With a highlight reel filled with examples of a fast, relentless presence, Greene was the motor of many successful defensive units. Only three players have more career sacks than his total of 160. 

5. Aaron Donald: 2014-2023

NFL: Cleveland Browns at Los Angeles Rams
Yannick Peterhans-USA TODAY SportsCredit: Yannick Peterhans-USA TODAY Sports

Despite the countless concerns about how a 6-foot-1, 280-pound defensive tackle could hold up in the NFL, Aaron Donald was unstoppable until he retired this offseason. The 10-time Pro Bowler and eight-time All-Pro accomplished almost everything possible throughout his career. A Super Bowl champion, three-time Defensive Player of the Year, and former Defensive Rookie of the Year, the only awards Donald didn’t land were Super Bowl MVP and league MVP.

It’s safe to say Donald could’ve earned those as well. In 2018, he shattered the record for penetrating tackles, leading the NFL with 20.5 sacks. That came in the middle of an eight-year run in which he never had fewer than eight sacks. There were only two seasons he didn’t get first-team All-Pro honors.

His formula for success featured his consistent speed off the snap, which allowed him to get into the laps of blockers and overwhelm them with short-area quickness and strength. His remarkable impact in a time where athleticism and data are constantly peaking only enhances his level of dominance. 

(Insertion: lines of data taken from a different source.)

(** X13: played over a period all of whose years have an active station, the
    animation comes to its end showing the last year: its label and its
    point cloud, and the line through the years before it.  The count
    of the last year is never put on the line. *)
Theorem play_final_state (m_start m_end : cell) data pre year :
  Forall (λ year, active_stations year data ≠ []) (pre ++ [year]) →
  let period := pre ++ [year] in
  let self :=
    SubplotAnimation.__init__ m_start m_end (count_stations data period)
      (get_station_locations data period) period in
  SubplotAnimation.play self
  = (Ok (),
     SubplotAnimation.Self
       (SubplotAnimation.fig self)
       (count_stations data period)
       (get_station_locations data period)
       period
       (SubplotAnimation.Line pre (take (length pre) (count_stations data period)))
       (SubplotAnimation.Line (long <$> active_stations year data)
                              (lat <$> active_stations year data))
       (pretty year)
       [SubplotAnimation.Time; SubplotAnimation.Space; SubplotAnimation.Text]).
Proof.
  intros Hall period self. unfold self. rewrite play_init. fold self.
  rewrite (play_prefix data self period []);
    [|by rewrite app_nil_r..|done].
  unfold after_frames, period. rewrite last_snoc, length_app, Nat.add_1_r.
  simpl. subst period. by rewrite Nat.sub_0_r, take_app_length.
Qed.

(** X14: played over a period with a year in which no station is active, the
    animation stops in the frame of the first such year with
    [IndexError]: the frames before it have been drawn, the line has
    been moved on to the years before the empty one, and the point
    cloud and the label are still those of the year before it. *)
Theorem play_raises_at_first_empty_year (m_start m_end : cell)
    data pre year suf :
  Forall (λ year, active_stations year data ≠ []) pre →
  active_stations year data = [] →
  let period := pre ++ year :: suf in
  let self :=
    SubplotAnimation.__init__ m_start m_end (count_stations data period)
      (get_station_locations data period) period in
  SubplotAnimation.play self
  = (Raise IndexError,
     SubplotAnimation.time_set_data
       pre (take (length pre) (count_stations data period))
       (after_frames data self pre)).
Proof.
  intros Hall Hyear period self. subst self period. rewrite play_init.
  by apply play_stops.
Qed.

(** X15: the animation the script builds plays to its end exactly when no
    count is zero; otherwise playing it raises [IndexError]. *)
Theorem play_succeeds_iff (m_start m_end : cell) data period :
  let self :=
    SubplotAnimation.__init__ m_start m_end (count_stations data period)
      (get_station_locations data period) period in
  ((SubplotAnimation.play self).1 = Ok () ∧ 0 ∉ count_stations data period) ∨
  ((SubplotAnimation.play self).1 = Raise IndexError ∧
   0 ∈ count_stations data period).
Proof.
  intros self. unfold self. rewrite play_init. fold self.
  destruct (first_empty_year data period)
    as [Hall|(pre & year & suf & -> & Hall & Hyear)].
  - left. split.
    + assert (Hrun : for_each (seqZ 0 (Z.of_nat (length period)))
                              SubplotAnimation._draw_frame self
                     = (Ok (), after_frames data self period))
        by (apply (play_prefix data self period []);
              [by rewrite app_nil_r..|done]).
      by rewrite Hrun.
    + rewrite zero_count. intros (year & Hin & Hact).
      rewrite Forall_forall in Hall. by apply (Hall year Hin).
  - right. split.
    + assert (Hrun := play_stops data self pre year suf eq_refl eq_refl
                        Hall Hyear).
      by rewrite Hrun.
    + apply zero_count. exists year. split; [|done].
      apply elem_of_app. right. by left.
Qed.

(** A frame drawn from a state that differs only in the list of drawn
    artists: the same outcome, and the same state when it returns. *)
Lemma draw_frame_drawn (l : list SubplotAnimation.artist) (i : Z) self :
  SubplotAnimation._draw_frame i (SubplotAnimation.set_drawn_artists l self)
  = match SubplotAnimation._draw_frame i self with
    | (Ok u, self') => (Ok u, self')
    | (Raise e, self') => (Raise e, SubplotAnimation.set_drawn_artists l self')
    end.
Proof.
  run_frame.
  destruct (getitem _ i) as [year|e]; simpl; [|done].
  destruct (dict_getitem _ year) as [a|e]; simpl; [|done].
  by destruct a as [|rows].
Qed.

Lemma for_each_frames_keeps (frames : list Z) self :
  let self' := (for_each frames SubplotAnimation._draw_frame self).2 in
  SubplotAnimation.fig self' = SubplotAnimation.fig self ∧
  SubplotAnimation.stations self' = SubplotAnimation.stations self ∧
  SubplotAnimation.locations self' = SubplotAnimation.locations self ∧
  SubplotAnimation.period self' = SubplotAnimation.period self.
Proof.
  revert self. induction frames as [|i frames IH]; intros self; [done|].
  simpl. unfold mbind, M_bind.
  pose proof (draw_frame_keeps i self) as Hkeep. simpl in Hkeep.
  destruct (SubplotAnimation._draw_frame i self) as [[[]|e] self1]; [|done].
  simpl in Hkeep. destruct Hkeep as (<- & <- & <- & <-). apply IH.
Qed.

(** X16: playing the animation again (the script saves it and then shows it)
    goes through the same frames and ends as the first time, on the same
    exception or in the same state: the initial draw clears what the
    first run left and every frame overwrites the three drawables. *)
Theorem play_twice self :
  SubplotAnimation.play (SubplotAnimation.play self).2
  = SubplotAnimation.play self.
Proof.
  set (clear := λ self : SubplotAnimation.t coord,
         SubplotAnimation.text_set_text ""
           (SubplotAnimation.space_set_data [] []
              (SubplotAnimation.time_set_data [] [] self))).
  assert (Hplay : ∀ self,
            SubplotAnimation.play self
            = for_each (seqZ 0 (Z.of_nat (length (SubplotAnimation.period self))))
                SubplotAnimation._draw_frame (clear self)) by done.
  rewrite !Hplay.
  set (frames := seqZ 0 (Z.of_nat (length (SubplotAnimation.period self)))).
  pose proof (for_each_frames_keeps frames (clear self)) as Hkeep.
  destruct (for_each frames SubplotAnimation._draw_frame (clear self))
    as [r self'] eqn:Hrun.
  simpl in Hkeep. destruct Hkeep as (Hf & Hs & Hl & Hp).
  assert (Hclear : clear self'
                   = SubplotAnimation.set_drawn_artists
                       (SubplotAnimation._drawn_artists self') (clear self)).
  { unfold clear, SubplotAnimation.set_drawn_artists,
      SubplotAnimation.text_set_text, SubplotAnimation.space_set_data,
      SubplotAnimation.time_set_data. simpl.
    by rewrite Hf, Hs, Hl, Hp. }
  simpl. rewrite Hp, Hclear. fold frames.
  destruct frames as [|i frames].
  - injection Hrun as <- <-. done.
  - simpl in Hrun |- *. unfold mbind, M_bind in Hrun |- *.
    rewrite draw_frame_drawn.
    destruct (SubplotAnimation._draw_frame i (clear self)) as [[[]|e] self1];
      [done|].
    injection Hrun as <- <-. by destruct self1.
Qed.

(** X17: whatever happens while the animation is played, and whether it comes
    to its end or stops on an exception, the canvas, the counts, the
    locations and the period it was constructed with are left as they
    were: only the drawables, and the list of drawn artists, change. *)
Theorem play_keeps self :
  let self' := (SubplotAnimation.play self).2 in
  SubplotAnimation.fig self' = SubplotAnimation.fig self ∧
  SubplotAnimation.stations self' = SubplotAnimation.stations self ∧
  SubplotAnimation.locations self' = SubplotAnimation.locations self ∧
  SubplotAnimation.period self' = SubplotAnimation.period self.
Proof.
  exact (for_each_frames_keeps
           (seqZ 0 (Z.of_nat (length (SubplotAnimation.period self))))
           (SubplotAnimation.text_set_text ""
              (SubplotAnimation.space_set_data [] []
                 (SubplotAnimation.time_set_data [] [] self)))).
Qed.

(** X18: the script from the parsed table on has three outcomes.
    [ValueError], raised by the period derivation before anything is
    counted or drawn, exactly when a bound column has no value at all.
    Otherwise, with [lo] the least start year, [hi] the greatest end
    year and the period [lo .. hi - 1]: [IndexError], raised while the
    animation is saved, exactly when the count of some year of the
    period is zero; or a normal end, with the animation holding that
    period and the counts and locations of the table. *)
Theorem main_outcome data :
  ((Forall (λ s, m_start s = None) data ∨ Forall (λ s, m_end s = None) data) ∧
   main data = Raise ValueError)
  ∨
  (∃ lo hi,
     is_least lo (m_start <$> data) ∧
     is_greatest hi (m_end <$> data) ∧
     ((0 ∈ count_stations data (seqZ lo (hi - lo)) ∧
       main data = Raise IndexError)
      ∨
      ((0 ∉ count_stations data (seqZ lo (hi - lo))) ∧
       ∃ ani,
         main data = Ok ani ∧
         SubplotAnimation.period ani = seqZ lo (hi - lo) ∧
         SubplotAnimation.stations ani
           = count_stations data (seqZ lo (hi - lo)) ∧
         SubplotAnimation.locations ani
           = get_station_locations data (seqZ lo (hi - lo))))).
Proof.
  unfold main, get_data_period, np_arange.
  destruct (np_min (m_start <$> data)) as [lo|] eqn:Hlo.
  2:{ left. split; [|done]. left.
      apply np_min_None in Hlo. by apply Forall_fmap in Hlo. }
  destruct (np_max (m_end <$> data)) as [hi|] eqn:Hhi.
  2:{ left. split; [|done]. right.
      apply np_max_None in Hhi. by apply Forall_fmap in Hhi. }
  right. exists lo, hi.
  apply np_min_least in Hlo. apply np_max_greatest in Hhi.
  split; [done|split; [done|]].
  cbv zeta. rewrite play_init.
  set (period := seqZ lo (hi - lo)).
  set (self := SubplotAnimation.__init__ _ _ _ _ _).
  destruct (first_empty_year data period)
    as [Hall|(pre & year & suf & Hperiod & Hall & Hyear)].
  - right.
    assert (Hrun : for_each (seqZ 0 (Z.of_nat (length period)))
                            SubplotAnimation._draw_frame self
                   = (Ok (), after_frames data self period))
      by (apply (play_prefix data self period []);
            [by rewrite app_nil_r..|done]).
    rewrite Hrun. split.
    + rewrite zero_count. intros (year & Hin & Hact).
      rewrite Forall_forall in Hall. by apply (Hall year Hin).
    + eexists. split; [done|].
      by destruct (after_frames_keeps data self period) as (_ & -> & -> & ->).
  - left. split.
    + apply zero_count. exists year. split; [|done].
      rewrite Hperiod. apply elem_of_app. right. by left.
    + clearbody period. subst period.
      assert (Hrun := play_stops data self pre year suf eq_refl eq_refl
                        Hall Hyear).
      by rewrite Hrun.
Qed.
(* ===== verification/ImplStorage.v ===== *)
(** Storage for a hidden implementation class (src/cero/util/impl_storage.hh): a
    buffer of a given size and alignment in which the one object of the class
    lives, with the size check that the compiler makes. *)

From S2P Require Import Prelude.

(** * The layout of a class (Itanium and Microsoft ABI) *)

(** A data member: its size and alignment. *)
Record Member := {
  member_size : Z;
  member_align : Z;
}.

Definition round_up (n align : Z) : Z := (n + align - 1) / align * align.

(** The end of the last member, each at the next multiple of its alignment. *)
Definition end_of_members (members : list Member) : Z :=
  fold_left (fun off mem => round_up off (member_align mem) + member_size mem) members 0.

Definition class_align (members : list Member) : Z :=
  fold_left (fun al mem => Z.max al (member_align mem)) members 1.

Definition class_size (members : list Member) : Z :=
  round_up (end_of_members members) (class_align members).

(** Members on the 64-bit platforms. *)
Definition int_member : Member := {| member_size := 4; member_align := 4 |}.
Definition size_t_member : Member := {| member_size := 8; member_align := 8 |}.
Definition pointer_member : Member := {| member_size := 8; member_align := 8 |}.

(** * ImplStorage *)

(** What the storage uses of the class [T]: its members, the object that [T()]
    makes, and move construction and move assignment, which give the object in
    the target and what is left in the source. *)
Class Hidden (T : Type) := {
  hidden_members : list Member;
  hidden_default : T;
  hidden_move : T -> T * T;
  hidden_assign : T -> T -> T * T;
}.

(** A class without user-declared moves and with members of built-in types is
    copied. *)
Definition trivially_movable {T} `{Hidden T} : Prop :=
  (forall other, hidden_move other = (other, other)) /\
  (forall this other, hidden_assign this other = (other, other)).

Module ImplStorage.

(** The object in [storage_]. Access to it, [operator*] and [operator->], is the
    identity. *)
Definition t (T : Type) : Type := T.

Section ImplStorage.
Context {T : Type} `{Hidden T}.

(** Whether the [static_assert] holds. *)
Definition static_assert_size_align (size align : Z) : bool :=
  (class_size hidden_members <=? size) && (class_align hidden_members <=? align).

Definition construct : t T := hidden_default.
Definition construct_from (value : T) : t T * T := hidden_move value.
Definition move_construct (other : t T) : t T * t T := hidden_move other.
Definition move_assign (this other : t T) : t T * t T := hidden_assign this other.

(** [std::exchange(object, {})]: the old object, and [object] afterwards. *)
Definition exchange_default (object : t T) : t T * t T :=
  let (old_value, object) := move_construct object in
  let (object, _) := move_assign object construct in
  (old_value, object).

End ImplStorage.
End ImplStorage.

(** A trivially movable object is handed over and a default one left. *)
Lemma exchange_default_trivial {T} `{Hidden T} (object : ImplStorage.t T) :
  trivially_movable -> ImplStorage.exchange_default object = (object, hidden_default).
Proof.
  intros [Hm Ha]. unfold ImplStorage.exchange_default, ImplStorage.move_construct, ImplStorage.move_assign.
  by rewrite Hm, Ha.
Qed.
(* ===== verification/FileViewBase.v ===== *)
(** What the two implementations of [util::FileView] (file_view.posix.cc and
    file_view.win.cc) have in common: the functions that read the same in both
    files, over an interface to the hidden class [FileView::Impl], and the contract
    of that class: what a view owns, and that destroying it gives that back. *)

From stdpp Require Import gmap.
From S2P Require Import Prelude Platform ImplStorage.

(** * The interface of FileView::Impl *)

Class FileViewImpl (W Impl : Type) := {
  impl_hidden :: Hidden Impl;
  impl_destroy : Impl -> M W unit;
}.

Section FileViewBase.
Context {W Impl : Type} `{P : Platform W} `{F : !FileViewImpl W Impl}.

(** [FileView(FileView&&)]: the new view and what is left in [other]. *)
Definition move_construct (other : Impl) : Impl * Impl := ImplStorage.exchange_default other.

(** [operator=(FileView&&)] on two distinct objects: the assigned view and what
    is left in [other]. *)
Definition move_assign (this other : Impl) : M W (Impl * Impl) :=
  impl_destroy this ;;
  let (old_value, other) := ImplStorage.exchange_default other in
  let (this, _) := ImplStorage.move_assign this old_value in
  ret (this, other).

(** Returning an error evaluates it first and then destroys the local view [f];
    returning [f] moves it into the result and destroys what is left. *)
Definition return_error (f : Impl) : M W (Impl + error_condition) :=
  error <- get_system_error ;;
  impl_destroy f ;;
  ret (inr error).

Definition return_view (f : Impl) : M W (Impl + error_condition) :=
  let (view, f') := move_construct f in
  impl_destroy f' ;;
  ret (inl view).

End FileViewBase.

(** * The contract *)

(** The handles and regions that a well-formed [Impl] holds. *)
Class FileViewResources (Impl : Type) := {
  impl_handles : Impl -> gset Z;
  impl_maps : Impl -> gset (Z * Z);
  impl_wf : Impl -> Prop;
}.

(** [impl] holds exactly what separates [w] from the resources [handles], [maps]. *)
Definition owns {W Impl} `{Resources W, FileViewResources Impl}
    (impl : Impl) (handles : gset Z) (maps : gset (Z * Z)) (w : W) : Prop :=
  impl_wf impl /\ impl_handles impl ## handles /\ open_handles w = impl_handles impl ∪ handles /\
  impl_maps impl ## maps /\ mapped_at w = impl_maps impl ∪ maps.

(** A default [Impl] holds nothing, and [destroy] closes and unmaps what is held. *)
Class FileViewContract (W Impl : Type) `{Platform W, Resources W, FileViewImpl W Impl, FileViewResources Impl} : Prop := {
  impl_movable : trivially_movable (T := Impl);
  impl_default_wf : impl_wf hidden_default;
  impl_default_handles : impl_handles hidden_default = ∅;
  impl_default_maps : impl_maps hidden_default = ∅;
  destroy_releases impl handles maps w :
    owns impl handles maps w ->
    releases handles maps (impl_destroy impl) (fun _ w' => open_handles w' = handles /\ mapped_at w' = maps) w;
}.

Section Contract.
Context {W Impl : Type} `{C : FileViewContract W Impl}.

(** The outcome of opening a file in the system [w]: a view that owns what was
    added, or an error and the resources of before. *)
Definition opened (w : W) (r : Impl + error_condition) (w' : W) : Prop :=
  match r with
  | inl view => owns view (open_handles w) (mapped_at w) w'
  | inr _ => open_handles w' = open_handles w /\ mapped_at w' = mapped_at w
  end.

Lemma owns_default w : owns hidden_default (open_handles w) (mapped_at w) w.
Proof. unfold owns. rewrite impl_default_handles, impl_default_maps. split_and!; [apply impl_default_wf|set_solver..]. Qed.

Lemma owns_transfer impl handles maps w w' :
  owns impl handles maps w -> open_handles w' = open_handles w -> mapped_at w' = mapped_at w ->
  owns impl handles maps w'.
Proof. unfold owns. by intros (? & ? & ? & ? & ?) -> ->. Qed.

Lemma return_error_opened impl w w1 :
  owns impl (open_handles w) (mapped_at w) w1 ->
  releases (open_handles w) (mapped_at w) (return_error impl)
    (fun r w' => (exists e, r = inr e) /\ opened w r w') w1.
Proof.
  intros Ho. unfold return_error. apply releases_bind, releases_get_system_error. intros e. apply releases_bind.
  eapply releases_post; [by apply destroy_releases|]. cbv beta. intros _ w' [??]. apply releases_ret. by split; [exists e|].
Qed.

Lemma return_view_keeps impl handles maps w :
  owns impl handles maps w ->
  releases handles maps (return_view impl) (fun r w' => r = inl impl /\ owns impl handles maps w') w.
Proof.
  intros Ho. unfold return_view, move_construct.
  rewrite exchange_default_trivial by apply impl_movable. apply releases_bind.
  pose proof Ho as (_ & _ & Hh & _ & Hm).
  apply (releases_mono (open_handles w) handles (mapped_at w) maps); [set_solver..|].
  eapply releases_post; [apply destroy_releases, owns_default|]. cbv beta.
  intros _ w' [Hf' Hm']. apply releases_ret. split; [done|]. by eapply owns_transfer.
Qed.

(** Assigning to a view gives back what it owned. *)
Lemma move_assign_spec this other handles maps w :
  owns this handles maps w ->
  releases handles maps (move_assign this other)
    (fun r w' => r = (other, hidden_default) /\ open_handles w' = handles /\ mapped_at w' = maps) w.
Proof.
  intros Ho. unfold move_assign. apply releases_bind. eapply releases_post; [by apply destroy_releases|].
  cbv beta. intros _ w' [??]. destruct (impl_movable (Impl := Impl)) as [Hm Ha].
  rewrite exchange_default_trivial by done. unfold ImplStorage.move_assign. rewrite Ha. by apply releases_ret.
Qed.

End Contract.
(* ===== verification/FileView.v ===== *)
(** [util::FileView] (src/cero/util/file_view.hh) as the rest of the code uses it:
    the implementation that belongs to the platform, behind one set of functions
    with one specification. Also the helper class PushState
    (src/cero/util/push_state.hh). *)

From stdpp Require Import gmap.
From S2P Require Import Prelude Platform ImplStorage FileViewBase FileViewPosix FileViewWindows.

Module FileView.

(** The hidden class of either file. A view owns its [Impl], in [ImplStorage]. *)
Inductive Impl :=
| posix_impl (impl : PosixFileView.Impl)
| windows_impl (impl : WindowsFileView.Impl).

Definition t : Type := Impl.

Section FileView.
Context {W : Type} `{P : Platform W}.

Definition from (path : text) : M W (Impl + error_condition) :=
  match P with
  | CERO_SYSTEM_POSIX _ =>
      r <- PosixFileView.from path ;;
      ret (match r with inl impl => inl (posix_impl impl) | inr error => inr error end)
  | CERO_SYSTEM_WINDOWS _ =>
      r <- WindowsFileView.from path ;;
      ret (match r with inl impl => inl (windows_impl impl) | inr error => inr error end)
  end.

(** A program has views of one platform only. *)
Definition destroy (view : Impl) : M W unit :=
  match P, view with
  | CERO_SYSTEM_POSIX _, posix_impl impl => PosixFileView.destroy impl
  | CERO_SYSTEM_WINDOWS _, windows_impl impl => WindowsFileView.destroy impl
  | _, _ => abort
  end.

Definition get_text (view : Impl) : text :=
  match view with
  | posix_impl impl => PosixFileView.get_text impl
  | windows_impl impl => WindowsFileView.get_text impl
  end.

End FileView.

(** The handles and regions that a view holds. *)
Definition view_handles (view : Impl) : gset Z :=
  match view with
  | posix_impl impl => PosixFileView.view_handles impl
  | windows_impl impl => WindowsFileView.mapping_handle impl ∪ WindowsFileView.file_handle impl
  end.

Definition view_maps (view : Impl) : gset (Z * Z) :=
  match view with
  | posix_impl impl => PosixFileView.view_maps impl
  | windows_impl impl => WindowsFileView.view_maps impl
  end.

(** The length that a view was opened with. *)
Definition view_size (view : Impl) : Z :=
  match view with
  | posix_impl impl => PosixFileView.size impl
  | windows_impl impl => WindowsFileView.size impl
  end.

End FileView.

(** * PushState (push_state.hh) *)

(** The constructor exchanges the object's value for a new one and keeps the
    old value; the destructor puts it back. *)
Definition PushState_construct {T} (object new_value : T) : T * T := (new_value, object).
Definition PushState_destruct {T} (object old_value : T) : T := old_value.

(** * Lemmas *)

Section FileViewFacts.
Import FileView.
Context {W : Type} `{HL : PlatformLaws W}.

(** [view] was opened on this platform and holds exactly what separates [w] from
    the resources [handles], [maps]. *)
Definition view_owns (view : FileView.t) (handles : gset Z) (maps : gset (Z * Z)) (w : W) : Prop :=
  match P, view with
  | CERO_SYSTEM_POSIX _, posix_impl impl => owns impl handles maps w /\ posix_open impl
  | CERO_SYSTEM_WINDOWS _, windows_impl impl => owns impl handles maps w /\ windows_open impl
  | _, _ => False
  end.

(** The outcome of [FileView::from]. *)
Definition view_opened (w : W) (r : FileView.t + error_condition) (w' : W) : Prop :=
  match r with
  | inl view => view_owns view (open_handles w) (mapped_at w) w'
  | inr _ => open_handles w' = open_handles w /\ mapped_at w' = mapped_at w
  end.

Lemma from_spec path w : releases (open_handles w) (mapped_at w) (from path) (view_opened w) w.
Proof.
  unfold from, view_opened, view_owns. unfold PlatformLaws in HL. destruct P as [calls|calls]; apply releases_bind.
  - eapply releases_post; [apply posix_from_spec|]. intros [impl|e] w' [Ho Hopen]; apply releases_ret; by cbn in *.
  - eapply releases_post; [apply windows_from_spec|]. intros [impl|e] w' [Ho Hopen]; apply releases_ret; by cbn in *.
Qed.

Lemma view_destroy_spec view handles maps w :
  view_owns view handles maps w ->
  releases handles maps (destroy view) (fun _ w' => open_handles w' = handles /\ mapped_at w' = maps) w.
Proof.
  unfold destroy, view_owns. unfold PlatformLaws in HL.
  destruct P as [calls|calls], view as [impl|impl]; intros Hv; try done; destruct Hv as [Ho _].
  - exact (destroy_releases (H := CERO_SYSTEM_POSIX calls) impl handles maps w Ho).
  - exact (destroy_releases (H := CERO_SYSTEM_WINDOWS calls) impl handles maps w Ho).
Qed.

(** What a view holds, of both kinds. *)
Lemma view_owns_resources view handles maps w :
  view_owns view handles maps w ->
  view_handles view ## handles /\ open_handles w = view_handles view ∪ handles /\
  view_maps view ## maps /\ mapped_at w = view_maps view ∪ maps /\
  view_handles view <> ∅ /\ (view_size view = 0 <-> view_maps view = ∅).
Proof.
  unfold view_owns. unfold PlatformLaws in HL. destruct P as [calls|calls], view as [impl|impl]; try done.
  - intros ((_ & Hd & Ho & Hd' & Hm) & Hfd & Hs & _). cbn in *. split_and!; [done..| |].
    + unfold PosixFileView.view_handles. rewrite (proj2 (Z.eqb_neq _ _) Hfd). apply non_empty_singleton_L.
    + rewrite Hs. unfold PosixFileView.view_maps. destruct (PosixFileView.addr impl); [|done].
      split; [done|]. by intros []%non_empty_singleton_L.
  - intros ((_ & Hd & Ho & Hd' & Hm) & Hfile & Hs & _). cbn in *. split_and!; [done..| |].
    + unfold WindowsFileView.file_handle. rewrite (proj2 (Z.eqb_neq _ _) Hfile). set_solver.
    + rewrite Hs. unfold WindowsFileView.view_maps. destruct (WindowsFileView.addr impl); [|done].
      split; [done|]. by intros []%non_empty_singleton_L.
Qed.

End FileViewFacts.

4. Deacon Jones: 1961-1971

USA TODAY Sports-Historical
Manny Rubio-USA TODAY SportsCredit: Manny Rubio-USA TODAY Sports

We’re going way back with Deacon Jones, but the original star pass-rusher can’t be forgotten or ignored. The Rams legend wrecked the NFL pre- and post-merger, leading the league in sacks five times. From 1964 through 1969, he averaged more than 19 sacks per year. 

It’s unsurprising that the Hall of Famer earned a spot on the All-1960s Team, eight Pro Bowls, and five All-Pro spots. Video of the 6-foot-5, 272-pounder was like watching an adult throw teenagers aside with brute strength and fervor. He finished second in 1967’s MVP race behind Johnny Unitas and ahead of Gale Sayers.

He led the NFL in career sacks until Reggie White beat his record 23 years after Jones retired. It’s hard to understate that level of play. Jones had only 18.5 sacks in the final four years of his career as his body broke down, so it’s possible he might’ve bested some of his final totals had he benefitted from improved technology and amenities that came decades later. 

The Rams have spent significant draft capital over the last two years attempting to find the next great Rams pass rusher. Could Kobie Turner or Braden Fiske be the next Aaron Donald? Could Jared Verse or Byron Young be the next Jack Youngblood?